Which I think is what IAB resolved by appointing Patrik.
I think I, and some other people, have been afraid when hearing that "Europe want a European candidate", that people in Europe want, and will, create the same kind of EU-Centric view on things as "we in Europe" think is bad with the US. Is the next step that people in Asia will look as bad on us in Europe as we look at the US? No, I think, and see in what is written in this thread, that the important thing is to get people from _non_-US. Unfortunately, it is so easy to generalize people and their opinions from where they live, and just because so many global solutions designed in the US has through history been very very local people think that _all_ people from the US think like that, still (people on POC don't!). So, a couple of remarks: + POC/PAB/CORE are global organizations, like IETF, IAB, ISOC, ITU, WIPO etc + The representatives from global organizations is representing that organization to 100%, which means that the person have to have a global view on things + I think/hope people in RIPE are saying that we need non-US people active and not only people from the US (for historical reasons) I _hope_ that the view from RIPE is not to push especially European interests, but truly global interests. I personally think RIPE and many others want these organizations, ISOC, IAB, IANA etc to show explicitely that they really are international, by electing people that can have a global view, which means of course stating explicitely that some US-centric things have to be stopped. I.e. I think this is a lack of confidence that these organizations are global. This is solved by having these organizations electing people which are not from the US, i.e. for example me. So, I do represent IAB, as is Rob, so I neither represent RIPE or EU, but I live here in Europe, I am used to work with an ISO-3166 country-code TLD, and I have been working a lot with the problems we have in Sweden because "com" et.al. exists, and I do know about the problems and benefits from working in something like the EU.

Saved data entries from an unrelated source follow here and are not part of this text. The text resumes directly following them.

(* ===== verification/DiskQueue.v ===== *)
(** * The disk cache as a FIFO queue: Put, Rotate and Get

    Under a representation without pending I/O faults each operation refines the
    operation on the abstract queue of [DiskSpec]. *)

From S2P Require Import Prelude GoNum DiskFS DiskCache DiskOpen DiskSpec.

(** ** Frame lemmas *)

(** The representation looks at these fields only. *)
Lemma Rep_ext c c' o o' cur fl ws :
  Rep c o cur fl ws ->
  conf c' = conf c -> closed c' = closed c -> curWriteFile c' = curWriteFile c ->
  pfname (pos c') = pfname (pos c) -> wfd c' = wfd c -> curBatchSize c' = curBatchSize c ->
  dataFiles c' = dataFiles c -> rfd c' = rfd c -> curReadfile c' = curReadfile c ->
  files o' = files o -> faults o' = faults o ->
  Rep c' o' cur fl ws.
Proof.
  intros R E1 E2 E3 E4 E5 E6 E7 E8 E9 E10 E11. destruct R.
  assert (dir_of c' = dir_of c) as D by (unfold dir_of; by rewrite E1).
  split; rewrite ?D, ?E1, ?E2, ?E3, ?E4, ?E5, ?E6, ?E7, ?E10, ?E11; try done.
  - eapply Forall_impl; [|exact rep_files]. intros f. unfold file_rep. by rewrite D, E10.
  - destruct cur as [[[n dn] rest]|]; simpl in *; by rewrite ?E8, ?E9, ?D.
Qed.

Ltac rep_ext R := eapply (Rep_ext _ _ _ _ _ _ _ R); try reflexivity.

(** Files other than the data files may change behind the representation. *)
Lemma file_rep_files c o o' (fl : list (Z * list bytes)) :
  Forall (file_rep c o) fl ->
  (forall n, num_ok n -> In n (map fst fl) ->
     files o' !! data_name (dir_of c) n = files o !! data_name (dir_of c) n) ->
  Forall (file_rep c o') fl.
Proof.
  rewrite !Forall_forall. intros F H f Hf. destruct (F f Hf) as (H1 & H2 & H3).
  split_and!; [done|done|]. rewrite H; [done|done|]. by apply in_map.
Qed.

(** Appending records to the write file. *)
Lemma Rep_append c o cur fl ws ws' :
  Rep c o cur fl ws -> Forall rec_ok ws' ->
  Rep (set_curBatchSize (zlen (enc ws')) c)
      (with_files (<[JoinPath (dir_of c) "data" := File (enc ws')]> (files o)) o) cur fl ws'.
Proof.
  intros R Hd. destruct R. split; try done.
  - simpl. apply lookup_insert_eq.
  - eapply file_rep_files; [exact rep_files|]. intros n Hn _. simpl.
    apply lookup_insert_ne. intros E. symmetry in E. by apply wname_ne_data in E.
  - intros n Hn. simpl. change (dir_of (set_curBatchSize (zlen (enc ws')) c)) with (dir_of c).
    rewrite lookup_insert_ne; [by apply rep_nodir|].
    intros E. symmetry in E. revert E. apply data_name_ne; auto.
  - simpl. rewrite lookup_insert_ne; [done|]. apply wname_ne_pname.
  - eapply tidy_keep; [exact rep_tidy|]. intros q Hq. simpl.
    apply lookup_insert_ne, not_eq_sym, entry_ne; auto.
Qed.

(** Rotation: the records of the write file become the last file. *)
Lemma Rep_rotated c o cur fl ws (n := next_num (cur_file cur ++ fl)) :
  Rep c o cur fl ws -> num_ok n ->
  Rep (rotated_cache c o n ws) (rotated_os c o n ws) cur (fl ++ [(n, ws)]) [].
Proof.
  intros R Hn. pose proof R as [].
  pose proof (next_num_above _ rep_sorted (Rep_nums _ _ _ _ _ R)) as [_ Ab].
  assert (data_name (dir_of c) n <> JoinPath (dir_of c) "data") as Ne by auto with go.
  split; try done; rewrite ?app_assoc.
  - simpl. apply lookup_insert_eq.
  - simpl. rewrite map_app, rep_names. done.
  - rewrite map_app. apply StronglySorted_snoc; [done|]. by apply Forall_map.
  - change (dir_of (rotated_cache c o n ws)) with (dir_of c) in *. apply Forall_app. split.
    + eapply file_rep_files; [exact rep_files|]. intros m Hm Hin. simpl.
      rewrite lookup_insert_ne by (intros E; symmetry in E; by apply wname_ne_data in E).
      apply lookup_insert_ne. intros E. apply data_name_inj in E; auto with go.
      apply in_map_iff in Hin as (f & <- & Hf). rewrite Forall_forall in Ab.
      specialize (Ab f Hf). subst n. lia.
    + constructor; [|done]. split_and!; [done|done|]. simpl.
      rewrite lookup_insert_ne by done. apply lookup_insert_eq.
  - intros m Hm. simpl. change (dir_of (rotated_cache c o n ws)) with (dir_of c).
    rewrite lookup_insert_ne by (apply not_eq_sym; apply data_name_ne; auto).
    destruct (decide (m = n)) as [->|N].
    + by rewrite lookup_insert_eq.
    + rewrite lookup_insert_ne; [by apply rep_nodir|].
      intros E. apply N. symmetry. apply data_name_inj in E; auto with go.
  - simpl. change (dir_of (rotated_cache c o n ws)) with (dir_of c).
    rewrite !lookup_insert_ne; auto with go.
  - intros p b Hp Pp Ep. simpl in Hp. change (dir_of (rotated_cache c o n ws)) with (dir_of c) in *.
    rewrite lookup_insert_ne in Hp by (apply not_eq_sym, entry_ne; auto).
    simpl. apply in_app_iff. destruct (decide (p = data_name (dir_of c) n)) as [->|N]; [right; by left|].
    left. rewrite lookup_insert_ne in Hp by done. by eapply rep_tidy.
Qed.

(** ** Put *)

(** The next file has a number that can be printed and parsed again. *)
Definition room (cur : cursor) (fl : list (Z * list bytes)) : Prop :=
  num_ok (next_num (cur_file cur ++ fl)).

(** The write file is due for rotation after [data] is written. *)
Definition fills (c : DiskCache) (data : bytes) : bool :=
  batchSize (conf c) <=? curBatchSize c + (zlen data + dataHeaderLen).

Definition too_large (c : DiskCache) (data : bytes) : bool :=
  (0 <? maxDataSize (conf c)) && (maxDataSize (conf c) <? int32 (zlen data)).

Lemma wfd_sys_ok c o : faults o = [] -> wfd c = WOpen -> wfd_sys (c, o) = (Ok tt, (c, o)).
Proof. intros Hf Hw. unfold wfd_sys. mred. by rewrite Hw, sys_ok. Qed.

Lemma put_header data : rec_ok data -> put_u32 (uint32 (zlen data)) ++ data = enc_rec data.
Proof.
  intros [H _]. unfold enc_rec, uint32, wrapU. pose proof (zlen_nonneg data).
  by rewrite Z.mod_small by lia.
Qed.

(** The cache and the world after [data] is in the write file. *)
Definition written_cache (c : DiskCache) (o : OS) (ws : list bytes) : DiskCache :=
  set_wfdLastWrite (now o) (set_curBatchSize (zlen (enc ws)) c).

Definition written_os (c : DiskCache) (o : OS) (ws : list bytes) : OS :=
  with_files (<[JoinPath (dir_of c) "data" := File (enc ws)]> (files o)) o.

Lemma Rep_written c o cur fl ws data :
  Rep c o cur fl ws -> rec_ok data ->
  Rep (written_cache c o (ws ++ [data])) (written_os c o (ws ++ [data])) cur fl (ws ++ [data]).
Proof.
  intros R Hd. assert (Forall rec_ok (ws ++ [data])) as F.
  { apply Forall_app. split; [apply (rep_ws _ _ _ _ _ R) | by constructor]. }
  pose proof (Rep_append _ _ _ _ _ _ R F) as R'. rep_ext R'.
Qed.

(** [Put] behind its guards. *)
Definition put_body (cf : Conf) (data : bytes) : M unit :=
  swrap (CacheError OpPut) ensureWriteFile ;;;
  wfd_Append OpWrite (put_u32 (uint32 (zlen data))) ;;;
  wfd_Append OpWrite data ;;;
  swhen (negb (noSync cf)) (swrap (CacheError OpSync) wfd_sys) ;;;
  cmod (fun c => set_curBatchSize (curBatchSize c + (zlen data + dataHeaderLen)) c) ;;;
  t <~ onow ;;
  cmod (set_wfdLastWrite t) ;;;
  c1 <~ cget ;;
  swhen (batchSize (conf c1) <=? curBatchSize c1) (swrap (CacheError OpPut) rotate).

Lemma put_body_written c o cur fl ws data :
  Rep c o cur fl ws -> rec_ok data ->
  put_body (conf c) data (c, o) =
  swhen (fills c data) (swrap (CacheError OpPut) rotate)
    (written_cache c o (ws ++ [data]), written_os c o (ws ++ [data])).
Proof.
  intros R Hd. pose proof R as []. unfold put_body.
  erewrite sbind_ok by (apply swrap_ok, ensureWriteFile_open; done).
  erewrite sbind_ok by (eapply wfd_Append_ok; rewrite ?rep_wname; done).
  erewrite sbind_ok by (eapply wfd_Append_ok; [done|done|rewrite rep_wname; apply lookup_insert_eq]).
  erewrite sbind_ok by (apply swhen_skip, swrap_ok, wfd_sys_ok; done).
  mred. simpl conf. simpl curBatchSize. unfold fills.
  rewrite rep_wname. simpl files. rewrite insert_insert_eq, <- app_assoc, put_header by done.
  rewrite <- enc_snoc.
  replace (curBatchSize c + (zlen data + dataHeaderLen)) with (zlen (enc (ws ++ [data]))).
  { reflexivity. }
  rewrite rep_batch, enc_snoc, zlen_app, zlen_enc_rec. unfold dataHeaderLen. lia.
Qed.

Lemma Put_body c o data :
  closed c = false -> IsFull c data = false -> too_large c data = false ->
  Put data (c, o) = put_body (conf c) data (c, o).
Proof.
  intros Hc Hfull Hlarge. unfold Put. rewrite sbind_cget, Hc, Hfull.
  erewrite sbind_ok by reflexivity. fold (too_large c data). by rewrite Hlarge.
Qed.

Not I. Perhaps Patrik. I am just an outsie observer at this point :-)
I am coming to the RIPE meeting on thursday. I'll remind you though that there will be an open meeting with POC in Europe in late november, so this will _not_ be the "presentation of POC and gTLDs" you might ask for. A lot of things are happening as we type regarding starting operations so see the visit on thursday as one occation when I come to RIPE to listen to your concerns.
(Don't forget the WIPO and ITU reps who live and work in Geneva who also sit on the iPOC - and you get to a total of 4 resident Europeans currently on the iPOC - a number way out of proportion to Europe's size)
I really think this is a red herring. Residency is not the issue.
I don't think it is a red herring. If someone carries an EU passport, pays taxes in an EU country and has lived in an EU country for 12 years doesn't that qualify him/her to represent European interests?
If not residency and knowledge is the issue, then what is it? Why should the EU have an explicit representative? As an inhabitant of a country in the EU, I don't want the EU, or representatives from the EU, behave like people from the US did some 20 years ago. We should have learned and should behave better. Especially on the Internet which is a truly global way of communicating. The same thing for RIPE (as RIPE and EU have different countries as member nations). I also, as a last point, think it is bad if RIPE want representatives from "Europe" as RIPE is covering also large parts of Africa and Asia. I.e. representatives from RIPE is one thing, but European membership is something different.
The same, and very sincerely. I have a feeling that we may be involved here in the beginning of what I have sometimes heard called "a violent agreement".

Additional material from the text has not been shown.